An old friend is fond of referring to New York City as, “Hell with good restaurants.” Well, I think we can delete the “with good restaurants” part.

NYC Chipotle besieged by rats feasting on avocado, employees After a closure of a few days for cleaning, the store reopened, but workers were still afraid of the rats, which had apparently grown fat off the constant supply of food. “The whole situation seemed crazy to us, we definitely felt it was incorrect to keep the store open while all of this was happening,” Paulino Ruiz said.

About a week later, the ordering system went down and the store was forced to close indefinitely, the workers said.

“A company as big as Chipotle shouldn’t be worried only about the amount of money they’re making, and leave their employees to keep working under dangerous conditions,” Paulino Ruiz said.

But don’t think about ordering deliveries: New York Proposes $3 Package Surcharge To Fund MTA

Under a new proposed bill, New York City residents would be required to pay a $3 surcharge on packages they ordered online, with the exception for medicine and food.

Assemblyman Robert Carroll, who proposed the bill, says the online shopping fee would raise more than $1 billion a year “to fund the operating costs of buses and subways in the city of New York.”

Or taking a walk through Times Square: Pair trampled by horse during wild brawl in Times Square

The mounted unit could be seen hopping over the men, as another person made off with a bike lying near them.

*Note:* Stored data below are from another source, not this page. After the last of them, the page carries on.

Definition connection_step (op : ConnectionOp) (s : SupervisorConnection * W)
  : ConnectionOutcome * (SupervisorConnection * W) :=
  match op with
  | OpHello m => let '(r, s) := on_self (receive_client_hello m) s in (HelloOutcome r, s)
  | OpSpawn m => let '(r, s) := receive_spawn m s in (SpawnOutcome r, s)
  end.

(** The requests a history accepted. *)
Definition accepted (history : list (ConnectionOp * ConnectionOutcome)) : list AuthenticatedSpawnRequest :=
  omap (fun '(_, r) => match r with SpawnOutcome (Ok a) => Some a | _ => None end) history.

(** [a] was accepted from a message after a hello of the same peer, which
    fixed the client nonce that the message carries. *)
Definition authenticated (k : SupervisorConnection) (history : list (ConnectionOp * ConnectionOutcome))
  (a : AuthenticatedSpawnRequest) : Prop :=
  exists cn hello reply message h1 h2 h3,
    history = h1 ++ (OpHello hello, HelloOutcome (Ok reply)) :: h2
                 ++ (OpSpawn message, SpawnOutcome (Ok a)) :: h3 /\
    vm_peer hello = vm_peer message /\ hello_opens k hello cn /\ spawn_carries k cn message a.

Definition connection_inv (k0 : SupervisorConnection) (history : list (ConnectionOp * ConnectionOutcome))
  (s : SupervisorConnection * W) : Prop :=
  let k := fst s in
  k = set_state (sc_state k) k0 /\
  match sc_state k with
  | AwaitingHello => accepted history = []
  | Authenticated cn peer =>
      accepted history = [] /\ fresh_nonce cn /\
      exists hello reply h1 h2, history = h1 ++ (OpHello hello, HelloOutcome (Ok reply)) :: h2 /\
        vm_peer hello = peer /\ hello_opens k0 hello cn
  | SpawnConsumed | Poisoned =>
      (length (accepted history) <= 1)%nat /\ forall a, a ∈ accepted history -> authenticated k0 history a
  end.

Lemma accepted_app h1 h2 : accepted (h1 ++ h2) = accepted h1 ++ accepted h2.
Proof. apply omap_app. Qed.

Lemma authenticated_app k h1 h2 a : authenticated k h1 a -> authenticated k (h1 ++ h2) a.
Proof.
  intros (cn & hello & reply & message & x & y & z & -> & H). exists cn, hello, reply, message, x, y, (z ++ h2).
  split; [|done]. rewrite <- !app_assoc. simpl. now rewrite <- !app_assoc.
Qed.

(** A step that accepts nothing and poisons. *)
Lemma inv_poisoned k0 history k w op r w' :
  connection_inv k0 history (k, w) -> accepted [(op, r)] = [] ->
  connection_inv k0 (history ++ [(op, r)]) (set_state Poisoned k, w').
Proof.
  intros [Hk Hi] Hr. cbn [fst] in *. split; [cbn [fst]; rewrite Hk; now destruct k0|]. simpl. rewrite accepted_app, Hr, app_nil_r.
  destruct (sc_state k).
  - rewrite Hi. split; [simpl; lia|]. intros a Ha. set_solver.
  - destruct Hi as [-> _]. split; [simpl; lia|]. intros a Ha. set_solver.
  - destruct Hi as [Hl Ha]. split; [done|]. intros a H. now apply authenticated_app, Ha.
  - destruct Hi as [Hl Ha]. split; [done|]. intros a H. now apply authenticated_app, Ha.
Qed.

Comments on this entry are closed.

  • nunnya bidnez, jr December 9, 2020, 9:09 PM

    “the online shopping fee would raise more than $1 billion a year “to fund the operating costs of buses and subways in the city of New York.”

    The MTA expects a budget shortfall of $8billion, so a measly $1Billion isn’t going to cut it.
    MTA is spending $6billion over the next two years to replace 6000 subway cars; that’s in addition to the annual operating costs shortfall.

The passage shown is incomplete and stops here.